In FMS, Machine Flexibility refers to the use of multiple CNC machines to perform identical tasks. Additionally, this determines the system’s overall ability to make changes to volume or capacity. The idea is to prevent a factory from becoming hyper-specialized to the point that adding new products would require entirely new equipment and facilities.
For instance, machine flexibility would be programming multiple machines intended for certain tasks with additional functionality. If a primary machine needs maintenance, others can pick up the slack instantly rather than causing downtime. And if there is a sudden increase in customer demand for a particular product, more machines can be used to produce the necessary parts with a significantly shorter lead time than using one dedicated machine.
The use of technology, ranging from traditional lathes to 3D printers, has increased the need for computer-integrated manufacturing systems in order to keep production running smoothly.

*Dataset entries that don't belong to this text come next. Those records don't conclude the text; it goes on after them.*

(** * vmpay-extraction: incremental sync engine

    A shallow embedding of the Python sources of the repository
    (extract/extract_historical_cashless.py, cloud_function/daily_fetch.py,
    cloud_function/utils/fetch.py, merge/merge_cashless_facts_only.py,
    cloud_function/utils/load_bigquery.py, load/load_to_bigquery.py)
    together with the properties stated about them.

    Conventions.
    - A Python function that performs I/O becomes a computation in the
      state-and-exception monad [M St] below: it receives the state of the
      outside world, returns a value or raises, and hands back the new state.
      Side effects performed before an exception is raised are kept.
    - [while True] loops take a fuel argument; running out of fuel is the
      distinguished result [OutOfFuel], never a value.
    - A [datetime] is the number of microseconds since the epoch (UTC), a
      [timedelta] a number of microseconds. The sums of the chunk planner
      are checked against the range of Python's datetime (years 1 to 9999)
      and raise OverflowError outside of it; the daily sync adds and
      subtracts one day once, which stays in the range for every clock
      reading and every date but the last and the first of the range. *)

From Stdlib Require Import ZArith List Ascii String Bool Lia.
From Stdlib Require Import Sorting.Sorted Sorting.Permutation.
From stdpp Require Import base option list gmap strings.

Import ListNotations.
Local Open Scope string_scope.
Local Open Scope list_scope.
Local Open Scope Z_scope.

(** ** Python effects: exceptions, results, the monad *)

Inductive exn : Type :=
| ConnectionError                 (* requests.exceptions.ConnectionError *)
| HTTPError (status : Z)          (* requests.exceptions.HTTPError *)
| JSONDecodeError                 (* requests.exceptions.JSONDecodeError *)
| RuntimeError (msg : string)
| ValueError (msg : string)
| KeyError (key : string)
| NotFound (table_id : string)    (* google.cloud.exceptions.NotFound *)
| GoogleAPIError (msg : string)   (* any other failure of a warehouse job *)
| OverflowError.                  (* date value out of range *)

Inductive result (A : Type) : Type :=
| Ok (a : A)
| Raise (e : exn)
| OutOfFuel.
Arguments Ok {A} a.
Arguments Raise {A} e.
Arguments OutOfFuel {A}.

Definition M (St A : Type) : Type := St -> result A * St.

Definition ret {St A} (a : A) : M St A := fun s => (Ok a, s).

Definition bind {St A B} (m : M St A) (k : A -> M St B) : M St B :=
  fun s =>
    match m s with
    | (Ok a, s') => k a s'
    | (Raise e, s') => (Raise e, s')
    | (OutOfFuel, s') => (OutOfFuel, s')
    end.

Definition raise {St A} (e : exn) : M St A := fun s => (Raise e, s).

Definition out_of_fuel {St A} : M St A := fun s => (OutOfFuel, s).

(** [try: m  except <handled> as e: h e]; an exception for which [handled]
    is false propagates. *)
Definition try_except {St A} (m : M St A) (handled : exn -> bool)
    (h : exn -> M St A) : M St A :=
  fun s =>
    match m s with
    | (Raise e, s') => if handled e then h e s' else (Raise e, s')
    | r => r
    end.

Definition modify {St} (f : St -> St) : M St unit := fun s => (Ok tt, f s).

Definition gets {St A} (f : St -> A) : M St A := fun s => (Ok (f s), s).

#[global] Instance M_ret {St} : MRet (M St) := @ret St.
#[global] Instance M_bind {St} : MBind (M St) := fun A B k m => bind m k.

(** [for x in xs: body(x)] *)
Fixpoint for_each {St A} (xs : list A) (body : A -> M St unit) : M St unit :=
  match xs with
  | [] => ret tt
  | x :: xs => body x;; for_each xs body
  end.

(** [except RequestException]: the exceptions of the requests library
    (its JSONDecodeError is one of them since requests 2.27). *)
Definition is_RequestException (e : exn) : bool :=
  match e with
  | ConnectionError | HTTPError _ | JSONDecodeError => true
  | _ => false
  end.

(** [except Exception] *)
Definition is_Exception (e : exn) : bool := true.

(** ** Time *)

(** A datetime is a number of microseconds from 1970-01-01T00:00:00 UTC,
    a timedelta a number of microseconds. *)
Definition datetime := Z.
Definition timedelta_days (days : Z) : Z := days * 86400000000.

(** [datetime.min] (0001-01-01T00:00:00) and [datetime.max]
    (9999-12-31T23:59:59.999999). *)
Definition datetime_min : datetime := -62135596800000000.
Definition datetime_max : datetime := 253402300799999999.

(** [timedelta(days=days)]: OverflowError beyond 999999999 days. *)
Definition timedelta (days : Z) : option Z :=
  if Z.abs days <=? 999999999 then Some (timedelta_days days) else None.

(** [dt + td]: OverflowError when the sum is no datetime. *)
Definition datetime_add (dt : datetime) (td : Z) : option datetime :=
  if (datetime_min <=? dt + td) && (dt + td <=? datetime_max)
  then Some (dt + td) else None.

(** [dt.date()] of a UTC datetime, as a day number. *)
Definition date_of (dt : datetime) : Z := dt / 86400000000.

(** ** The HTTP boundary *)

(** The [params] dictionary of a request. The keys the scripts use are
    fixed, so the dictionary is a record of optional entries;
    [access_token] is a process constant and left out. Dates are kept as
    datetimes: their rendering [isoformat() + "Z"] plays no role here. *)
Record params : Type := mkParams {
  start_date : option datetime;
  end_date : option datetime;
  page : option Z;
  per_page : option Z
}.

Definition no_params : params := mkParams None None None None.

Record request : Type := mkRequest {
  url : string;
  req_params : params
}.

(** What the scripts do to the outside world, apart from the warehouse. *)
Inductive event : Type :=
| Get (r : request)
| Sleep (seconds : Z)
| WriteCsv (start_day end_day : Z).

Section Network.

(** One API record; its fields play no role in fetching. *)
Context {record : Type}.

(** What the server does with a request: no answer at all, or a status
    code and a body that is a JSON array of records or not valid JSON. *)
Inductive http_reply : Type :=
| NoReply
| Reply (status : Z) (body : option (list record)).

(** The world seen by the extraction scripts: everything done so far, and
    the chunk files under data/historical_cashless, keyed by the two dates
    of their name cashless_<start date>_to_<end date>.csv. *)
Record world : Type := mkWorld {
  trace : list event;
  files : gmap (Z * Z) (list record)
}.

(** The server may answer differently as time goes on: it sees what
    happened before. *)
Variable server : list event -> request -> http_reply.

Definition log (e : event) : M world unit :=
  modify (fun w => mkWorld (trace w ++ [e]) (files w)).

(** [time.sleep(seconds)] *)
Definition sleep (seconds : Z) : M world unit := log (Sleep seconds).

(** [requests.get(url, params=params)] *)
Definition requests_get (r : request) : M world http_reply :=
  fun w =>
    match server (trace w) r with
    | NoReply => (Raise ConnectionError, mkWorld (trace w ++ [Get r]) (files w))
    | rep => (Ok rep, mkWorld (trace w ++ [Get r]) (files w))
    end.

(** [response.raise_for_status()] *)
Definition raise_for_status (rep : http_reply) : M world unit :=
  match rep with
  | Reply status _ =>
      if (400 <=? status) && (status <? 600) then raise (HTTPError status)
      else ret tt
  | NoReply => ret tt
  end.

The three systems of FMS organize production flow as follows: Work machines, particularly large-scale Computer Numerical Control (CNC) machines, have their flow controlled by a Central Control Computer which is influenced by material handling or the flow of parts.
A modular FMS offers the most flexibility, though each type offers its own advantages. Multiple types can be used simultaneously, depending on the needs of your production line.
Implementation of FMS at your facility can obviously lead to a lot more production flexibility. Yet there are other major benefits:
Real-time manufacturing flexibility can significantly cut down on manufacturing costs associated with downtime. If a piece of equipment is down for regular maintenance or emergency repairs, you can keep production moving. Material shortage? You can accommodate by rearranging the assembly process. Tight turnarounds? Existing machines can be turned from their usual tasks to completing the necessary work.
Instead of using an assembly line, FMS often utilize pallets to move work-pieces between separate workstations. This means a quality issue arising in one area of production won’t shut down the entire line, as the single impacted pallet can be moved to the side to address the problem as work continues.
Finally, modern manufacturing methods which utilize automation can lead to lower labor costs. Machines can handle the workload of a dozen workers in a fraction of the time. And cloud-hosted computer-integrated manufacturing can be controlled from anywhere in the world, allowing management to oversee multiple facilities simultaneously.
Flexible manufacturing systems are sometimes described as make-to-order production since both methods allow for sudden product customization. FMS offers additional customization options which may not be attainable with other methods of production, as the production line can be changed at any time to accommodate new products.
Unlike lean manufacturing, which is aimed at reducing waste created during production, flexible systems are focused on allowing for changes. This adaptability is crucial for any manufacturing which wants to adjust production rate to meet customer demand as close to real-time as possible.
Since flexible manufacturing systems rely on automation, they are increasingly expensive to set up. And with such a heavy focus on machinery, they are equally expensive to maintain. You need to do extensive pre-planning if you want to lower costs in the long-run with FMS.
Machine flexibility, which encourages using the same machinery to perform multiple tasks, can lead to equipment overuse. This can also impact product quality, as some machines might not be best at completing parts they were not intended to make. And while this flexibility can cut down on total employees necessary to run the equipment, you’ll need particularly skilled workers to deal with the problems each machine may encounter.
Additionally, make-to-order strategies can backfire: failing to meet customer demands can lead to lost sales. While forecasting failures can lead to over and understock, accurate predictions can result in tighter margins. Incorporating some degree of demand planning into your FMS production volume can alleviate some of the potential stock issues. Another option is to consider flexible manufacturing cells, or FMC, in which you utilize FMS practices on a smaller scale.